Я обошел все цветоносные полянки с их солнечной ленивой немотой или с намокшими после коротких ливней, заплесканными влоск и спутанными травами. Бредешь в такую пору вымокший, усталый, облепленный березовой, сосновой шелухой, мокрыми хвоинками, приставшей паутиной. Птицы, деревья замолкли. Повлажневший воздух густ и прян. Изредка наносит пресноватым запахом лопающейся от избыточных соков бересты. Тянет острой горечью съисподи осклизлой черемушной коры, вспоротой обломленным сучком, упавшим с грозобойной сухарухи. Запнешься и ногой откинешь дряхлую кочарушку — и та внезапно оплеснет в лицо эдаким осадистым смолистым копотком, аж голова вкруги! Постоишь, осмотришься: в лесу все изменяется. Старое отступает, рушится, на смену ему тут же приходит и зримо утверждается новое. На вчерашнем пустыре, посмотришь, поднялись вплотную молодые липняки, а на месте спелого кряжевого древостоя, радовавшего тебя все эти годы, разбросаны поломанные сучья, костерыга, пни. Всюду раскиданный возле хлыстов вершинник, собранная в кучи сжига. А ведь ты всего с неделю не был тут! Старые дорожки заросли по Прыкше. Их давно сменили новые машинные повёртыши, объезды, пробитые в чащобах, как правило, обставленными наспех указателями да понятными одним лишь шоферам путевыми знаками.

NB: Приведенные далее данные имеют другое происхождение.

(* ===== verification/RtParse.v ===== *)
(** Reading the disassembler's text back, second half: pass 1 on the tokens of its
    lines gives one statement per item, at the item's address. *)

From S2P Require Import Prelude CLib Memory Instruction Loader Symtab Lexer Parser AsmFacts EmitFacts.
From S2P Require Import Disassembler DisFacts RtLex.
From stdpp Require Import relations.
Open Scope Z_scope.

(** The parser at a token list. *)
Definition at_toks (ts : list Token) : Parser := mkParser (hd (simple_token TOK_EOF 0) ts) (tl ts).

Lemma advance_at t ts : ts <> [] -> advance (at_toks (t :: ts)) = at_toks ts.
Proof. by destruct ts. Qed.

(** ** Operands *)

Definition operand_parsed (ln : Z) (o : Operand) (mask : Z) : ParsedOperand :=
  mkPOp (match mode o with
         | MODE_REG => OPKIND_REG (value o)
         | MODE_REG_INDIRECT => OPKIND_REG_INDIRECT (value o)
         | MODE_IMM16 | MODE_IMM8 => OPKIND_NUMBER (value o)
         | MODE_MEM_DIRECT =>
             if negb (Z.land mask 16 =? 0) then OPKIND_MEM_NUMBER (value o) else OPKIND_NUMBER (value o)
         | MODE_NONE | MODE_RESERVED _ => OPKIND_NONE
         end) ln.

Lemma register_name v : 0 <= v <= 7 -> try_parse_register (reg_name v) = Some v.
Proof. revert v. by apply reg_cases. Qed.
Lemma build_loop_eof fuel e stmts symtab sec : type e = TOK_EOF ->
  build_loop fuel (at_toks [e]) stmts symtab sec = Some (Ok (at_toks [e], stmts, symtab, sec)).
Proof. intros He. destruct fuel; cbn [build_loop]; rewrite cur_toks, He, decide_True by done; done. Qed.

Lemma build_loop_line fuel w r stmts symtab sec : w <> [] -> Forall (fun t => ends_line t = false) w ->
  build_loop (S fuel) (at_toks (w ++ r)) stmts symtab sec =
  match whole_line (at_toks (w ++ r)) (stmts, symtab, sec) with
  | Ok (ps, stmts, symtab, sec) =>
      if decide (type (cur ps) = TOK_NEWLINE) then build_loop fuel (advance ps) stmts symtab sec
      else build_loop fuel ps stmts symtab sec
  | Err l m => Some (Err l m)
  | UB => Some UB
  end.
Proof.
  intros Hne Hw. cbn [build_loop]. destruct w as [|t w]; [done|]. cbn [app]. rewrite cur_toks.
  apply Forall_cons in Hw as [Ht _]. unfold ends_line in Ht.
  rewrite decide_False, decide_False by (intros E; by rewrite E in Ht).
  unfold whole_line. cbn [fst snd].
  destruct (parse_line _ stmts symtab sec) as [[[[ps stmts'] symtab'] sec']| |]; [|done..].
  destruct (ends_line (cur ps)) eqn:Ee.
  - case_decide; [done|]. apply ends_line_type in Ee as [?|Ee]; [done|].
    by rewrite bool_decide_true.
  - unfold ends_line in Ee. case_decide as E; [by rewrite E in Ee|]. case_bool_decide as E2; [by rewrite E2 in Ee|].
    done.
Qed.

(** What the loop makes of the lines from [l] on. *)
Definition loop_outcome (ts : list Token) (s : P1State) (o : res Pass1) : Prop :=
  match o with
  | Ok (ps', stmts', symtab', sec') => exists items before e,
      program_syntax ts items /\ do_items items s = Some (stmts', symtab', sec') /\
      ts = before ++ [e] /\ ps' = at_toks [e]
  | Err l' _ => rejected_at ts s l'
  | UB => False
  end.

Lemma rejected_later w items n ts s s1 l : line_syntax w items -> type n = TOK_NEWLINE ->
  do_items items s = Some s1 -> rejected_at ts s1 l -> rejected_at (w ++ n :: ts) s l.
Proof.
  intros S Hn E (before & its & w' & e & r & s2 & -> & F & E2 & H).
  exists (w ++ n :: before), (items ++ its), w', e, r, s2. split_and!; try apply H.
  - by rewrite <- app_assoc.
  - by constructor.
  - rewrite do_items_app, E. done.
Qed.

Lemma outcome_later w items n ts s s1 o : line_syntax w items -> type n = TOK_NEWLINE ->
  do_items items s = Some s1 -> loop_outcome ts s1 o -> loop_outcome (w ++ n :: ts) s o.
Proof.
  intros S Hn E H. destruct o as [[[[ps' st'] tab'] sec']|l m|]; [|by eapply rejected_later|done].
  destruct H as (its & before & e & P & E2 & -> & ->). exists (items ++ its), (w ++ n :: before), e.
  split_and!; [by constructor| |by rewrite <- app_assoc|done]. rewrite do_items_app, E. done.
Qed.

Lemma build_loop_outcome l ts : numbered l ts -> forall fuel stmts symtab sec, (length ts <= fuel)%nat ->
  exists o, build_loop fuel (at_toks ts) stmts symtab sec = Some o /\ loop_outcome ts (stmts, symtab, sec) o.
Proof.
  induction 1 as [l w e Hw He Hl|l w n ts Hw Hn Hl Hts IH]; intros fuel stmts symtab sec Hf;
    rewrite length_app in Hf; simpl in Hf.
  - destruct (decide (w = [])) as [->|Hne].
    { cbn [app]. rewrite build_loop_eof by done. eexists. split; [done|]. exists [], [], e.
      split_and!; [apply (ps_last _ [] []); [constructor|done]|done..]. }
    destruct fuel as [|fuel]; [lia|]. rewrite build_loop_line by done.
    assert (ends_line e = true) as Hee by (apply ends_line_type; auto).
    pose proof (whole_line_spec w e [] l (stmts, symtab, sec) Hne Hw Hee Hl ltac:(by exists w, e)) as H.
    destruct (whole_line _ _) as [[[[ps' st'] tab'] sec']|l' m|]; [| |done].
    + destruct H as (items & S & E & Et). rewrite <- (at_toks_toks ps'), Et. rewrite cur_toks, He, decide_False by done.
      rewrite build_loop_eof by done. eexists. split; [done|]. exists items, w, e. split_and!; [by constructor|done..].
    + destruct H as [-> H]. eexists. split; [done|]. exists [], [], w, e, [], (stmts, symtab, sec).
      split_and!; try done. constructor.
  - assert (ts <> []) as Htn by (destruct Hts; by destruct w0).
    destruct (decide (w = [])) as [->|Hne].
    { destruct fuel as [|fuel]; [lia|]. cbn [app]. rewrite build_loop_blank by done.
      destruct (IH fuel stmts symtab sec ltac:(simpl in Hf; lia)) as (o & -> & Ho). exists o. split; [done|].
      apply (outcome_later [] [] n ts _ (stmts, symtab, sec)); [constructor|done..]. }
    destruct fuel as [|fuel]; [lia|]. rewrite build_loop_line by done.
    assert (ends_line n = true) as Hne' by (apply ends_line_type; auto).
    pose proof (whole_line_spec w n ts l (stmts, symtab, sec) Hne Hw Hne' Hl) as H.
    specialize (H ltac:(apply (numbered_live l); by constructor)).
    destruct (whole_line _ _) as [[[[ps' st'] tab'] sec']|l' m|]; [| |done].
    + destruct H as (items & S & E & Et). rewrite <- (at_toks_toks ps'), Et. rewrite cur_toks, Hn, decide_True by done.
      rewrite advance_at by done. destruct (IH fuel st' tab' sec' ltac:(lia)) as (o & -> & Ho).
      exists o. split; [done|]. by eapply outcome_later.
    + destruct H as [-> H]. eexists. split; [done|]. exists [], [], w, n, ts, (stmts, symtab, sec).
      split_and!; try done. constructor.
Qed.

(** ** Completeness of the loop *)

Lemma whole_line_accepts w items e r s s' : line_syntax w items -> w <> [] -> ends_line e = true ->
  do_items items s = Some s' ->
  whole_line (at_toks (w ++ e :: r)) s = Ok (at_toks (e :: r), s'.1.1, s'.1.2, s'.2).
Proof.
  intros S Hne He H. destruct s as [[stmts symtab] sec]. unfold whole_line. cbn [fst snd].
  change (e :: r) with (toks (at_toks (e :: r))).
  rewrite (parse_line_complete w items (at_toks (e :: r)) stmts symtab sec s' S Hne He H).
  by rewrite cur_toks, He.
Qed.

Lemma program_accepted ts items : program_syntax ts items -> forall fuel stmts symtab sec s',
  (length ts <= fuel)%nat -> do_items items (stmts, symtab, sec) = Some s' ->
  exists ps', build_loop fuel (at_toks ts) stmts symtab sec = Some (Ok (ps', s'.1.1, s'.1.2, s'.2)).
Proof.
  induction 1 as [w items e S He|w items n ts items' S Hn P IH]; intros fuel stmts symtab sec s' Hf H;
    rewrite length_app in Hf; simpl in Hf; pose proof (line_inner _ _ S) as Hw.
  - destruct (decide (w = [])) as [->|Hne].
    { inversion S as [| |? ? Hi|]; subst; [|by destruct (item_syntax_head _ _ Hi) as (? & ? & ? & _)].
      simpl in H. simplify_eq. cbn [app fst snd]. rewrite build_loop_eof by done. by eexists. }
    destruct fuel as [|fuel]; [lia|]. rewrite build_loop_line by done.
    rewrite (whole_line_accepts _ _ _ _ _ _ S Hne (proj2 (ends_line_type _) (or_intror He)) H).
    rewrite cur_toks, He, decide_False by done. rewrite build_loop_eof by done. by eexists.
  - assert (ts <> []) as Htn by (destruct P; by destruct ts).
    rewrite do_items_app in H. destruct (do_items items _) as [[[st1 tab1] sec1]|] eqn:E1; [|done].
    cbn [mbind option_bind] in H. destruct (decide (w = [])) as [->|Hne].
    { inversion S as [| |? ? Hi|]; subst; [|by destruct (item_syntax_head _ _ Hi) as (? & ? & ? & _)].
      simpl in E1. simplify_eq. cbn [app] in *. destruct fuel as [|fuel]; [simpl in Hf; lia|].
      rewrite build_loop_blank by done. apply IH; [simpl in Hf; lia|done]. }
    destruct fuel as [|fuel]; [lia|]. rewrite build_loop_line by done.
    rewrite (whole_line_accepts _ _ _ _ _ _ S Hne (proj2 (ends_line_type _) (or_introl Hn)) E1). cbn [fst snd].
    rewrite cur_toks, Hn, decide_True by done. rewrite advance_at by done. apply IH; [lia|done].
Qed.

(** ** The lexer's token lists are numbered *)

Lemma token_ok_line ln t : token_ok ln t -> line t = ln.
Proof. by destruct 1. Qed.
(** The table, and the boolean result. The lookup reads the array and the names in it;
    the new name is copied with its NUL. *)
Definition symtab_define_mem (table : SymbolVec) (n : list Z) (addr : Z) : H (SymbolVec * bool) :=
  _ ← reads (symtab_blocks table);
  match symtab_lookup (symtab_of table) n with
  | Some _ => mret (table, false)
  | None =>
      r ← vec_reserve 32 table;
      match r with
      | None => mret (table, false)
      | Some table =>
          owned_name ← malloc (zlen n + 1);
          match owned_name with
          | None => mret (table, false)
          | Some _ =>
              _ ← write_range owned_name 0 (zlen n + 1);
              table ← vec_store table (mkSymbolMem (mkSymbol n addr) owned_name);
              mret (table, true)
          end
      end
  end.

Fixpoint free_symbols (array : Ptr) (ss : list SymbolMem) : H unit :=
  match ss with
  | [] => mret tt
  | s :: ss => _ ← reads (ptr_blocks array); _ ← free (name_ptr s); free_symbols array ss
  end.

Definition symtab_free (table : SymbolVec) : H unit :=
  _ ← free_symbols (vec_ptr table) (vec_items table); free (vec_ptr table).
End symtab.

(** ** Pass 1 *)

Definition StatementList : Type := Vec Statement.

(** The two lists, and the rest of the state. *)
Definition Pass1Mem : Type := StatementList * SymbolVec * res (Parser * SectionState).

Section parser.
Context {A : Allocator}.

Definition statement_list_push (stmts : StatementList) (st : Statement) : H (option StatementList) :=
  vec_push 64 stmts st.

Definition statement_list_free (stmts : StatementList) : H unit := free (vec_ptr stmts).

(** The one statement [parse_statement] builds is pushed last. *)
Definition parse_statement_mem (ps : Parser) (stmts : StatementList) (symtab : SymbolVec)
  (sec : SectionState) : H Pass1Mem :=
  match parse_statement ps [] (symtab_of symtab) sec with
  | Ok (ps, [st], _, sec) =>
      r ← statement_list_push stmts st;
      match r with
      | None => mret (stmts, symtab, fail (st_line st) OUT_OF_MEMORY)
      | Some stmts => mret (stmts, symtab, Ok (ps, sec))
      end
  | Ok _ => mret (stmts, symtab, UB)
  | Err l m => mret (stmts, symtab, Err l m)
  | UB => mret (stmts, symtab, UB)
  end.

Definition parse_line_mem (ps : Parser) (stmts : StatementList) (symtab : SymbolVec)
  (sec : SectionState) : H Pass1Mem :=
  if decide (type (cur ps) = TOK_IDENT /\ type (cur (advance ps)) = TOK_COLON) then
    let name := text (cur ps) in
    let name_line := line (cur ps) in
    let ps := advance (advance ps) in
    let addr := active_cursor sec in
    '(symtab, defined) ← symtab_define_mem symtab name addr;
    if negb defined then
      mret (stmts, symtab, fail name_line (str "label '" ++ name ++ str "' is already defined"))
    else
      r ← statement_list_push stmts (mkStmt (STMT_LABEL name) name_line false addr 0);
      match r with
      | None => mret (stmts, symtab, fail name_line OUT_OF_MEMORY)
      | Some stmts =>
          if ends_line (cur ps) then mret (stmts, symtab, Ok (ps, sec))
          else parse_statement_mem ps stmts symtab sec
      end
  else parse_statement_mem ps stmts symtab sec.

(** The token list's blocks are read for every line. *)
Fixpoint build_loop_mem (fuel : nat) (tokens : list Block) (ps : Parser) (stmts : StatementList)
  (symtab : SymbolVec) (sec : SectionState) : H Pass1Mem :=
  _ ← reads tokens;
  if decide (type (cur ps) = TOK_EOF) then mret (stmts, symtab, Ok (ps, sec))
  else
    match fuel with
    | O => mret (stmts, symtab, UB)
    | S fuel =>
        if decide (type (cur ps) = TOK_NEWLINE) then build_loop_mem fuel tokens (advance ps) stmts symtab sec
        else
          '(stmts, symtab, r) ← parse_line_mem ps stmts symtab sec;
          match r with
          | Ok (ps, sec) =>
              if decide (type (cur ps) = TOK_NEWLINE) then
                build_loop_mem fuel tokens (advance ps) stmts symtab sec
              else if negb (bool_decide (type (cur ps) = TOK_EOF)) then
                mret (stmts, symtab, fail (line (cur ps)) (str "expected end of line"))
              else build_loop_mem fuel tokens ps stmts symtab sec
          | Err l m => mret (stmts, symtab, Err l m)
          | UB => mret (stmts, symtab, UB)
          end
    end.

Definition build_statements_mem (tokens : list Block) (ps : Parser) : H Pass1Mem :=
  '(stmts, symtab, r) ← build_loop_mem (S (length (rest ps))) tokens ps vec_empty vec_empty sec_init;
  match r with
  | Ok (ps, sec) =>
      if negb (code_started sec) then
        mret (stmts, symtab,
          fail (line (cur ps)) (str "program contains no instructions or code-section data"))
      else mret (stmts, symtab, Ok (ps, sec))
  | Err l m => mret (stmts, symtab, Err l m)
  | UB => mret (stmts, symtab, UB)
  end.

(** ** Pass 2 *)

(** A statement is read, with the label or string it points to, and so is the table. *)
Fixpoint emit_statements_mem (blocks : list Block) (stmts : list Statement) (symtab : SymbolTable)
  (b : Buffers) : H (res Buffers) :=
  match stmts with
  | [] => mret (Ok b)
  | st :: stmts =>
      _ ← reads blocks;
      match emit_statement st symtab b with
      | Ok b => emit_statements_mem blocks stmts symtab b
      | Err l m => mret (Err l m)
      | UB => mret UB
      end
  end.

Летний день в лесу то и дело отмечается каким-нибудь нечаянным переполохом либо неожиданным открытием. Вчера Скворчихин брод казался и запутанным и длинным, с рыжей невылазной грязью. А сегодня ты уже переправлялся там по широким свежим кладням с легкими перильцами из гладких жердочек. (Наверное, Ортемьюшко с Микешей постарались перед расстановкой ульев.) Миновавши брод, ты привычно выбрался на знакомую дорожку, Улинскую, и впереди за выкошенным кривым увалом поднимается высокая, как бы только что принарядившаяся, длинная гряда резко-зеленых елей, сияющих после дождя с каким-то дымчатым и густо-сизоватым блеском. Гряда деревьев, ярких, пышных, сперто-духовитых, как и протянувшиеся по придороге рыхлые покосные валки, еще не облежавшиеся после косарей. Булькает в кустах ольшаника чуточку взбодрившаяся на ближнем перепаде Прыкша. Неподалеку в еловой чащаре посвистывает лесовозный паровозик. Гомонят, перебегая, пастушата у колхозного лагерного стойбища.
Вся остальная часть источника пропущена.